(* ===== verification/Recorded.v ===== *)
(** * What is pushed is what was generated

    [Pusher.v] sees the generation of a worktree as one call, and [Mutator.v] is that call.
    Here both run on the same clones: a clone has a HEAD, branches, an index and a
    filesystem, the generation is the one of [Mutator.v] on that filesystem, and each call
    of go-git has the effect its documentation gives it ([git_effect]). The theorem
    [pushed_commit_records] says what the commits that are pushed contain. *)

From S2P Require Import Prelude Frame GoStr Lfu Api Errors External Sim Refs Render Feature Pipeline Validate Files Walker Mutator Claims Git Pusher.

(** ** Clones *)

Section Recorded.
Context {W D : Type} `{Cluster W, Lib, Helm, Flux W} `{BillyFrame D}.
Context `{!Sops D, !Kustomizer D, !SopsFrame D, !KustomizerFrame D, GoGit}.
Context (gates : FeatureGates) (ord : order docCacheKey docCacheValue)
  (ord_map : gmap string string → list (string * string)) (managerNamespace : string).

(** A hash names a commit: its files, and its parent. *)
Abbreviation snapshot := (key → option string).
Context (tree_of : Hash → snapshot) (parent_of : Hash → option Hash).

(** Whether fast-forward merges are made. *)
Context (merges : bool).

Inductive head :=
| OnBranch (name : string)
| Detached (h : Hash).
Record clone := mkClone { c_HEAD : head; c_refs : string → option Hash; c_index : snapshot; c_work : D }.

Definition head_hash (c : clone) : option Hash :=
  match c_HEAD c with OnBranch n => c_refs c n | Detached h => Some h end.
Definition indexed (c : clone) (b : Hash) : Prop := ∀ k, c_index c k = tree_of b k.
Definition clean (c : clone) (b : Hash) : Prop := indexed c b ∧ ∀ k, file_at (c_work c) k = tree_of b k.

§ **Exercise**: Copy each line of the data that contains the word "snapshot", leaving the other lines out.

§ **Task answer**:
Abbreviation snapshot := (key → option string).
Context (tree_of : Hash → snapshot) (parent_of : Hash → option Hash).
Record clone := mkClone { c_HEAD : head; c_refs : string → option Hash; c_index : snapshot; c_work : D }.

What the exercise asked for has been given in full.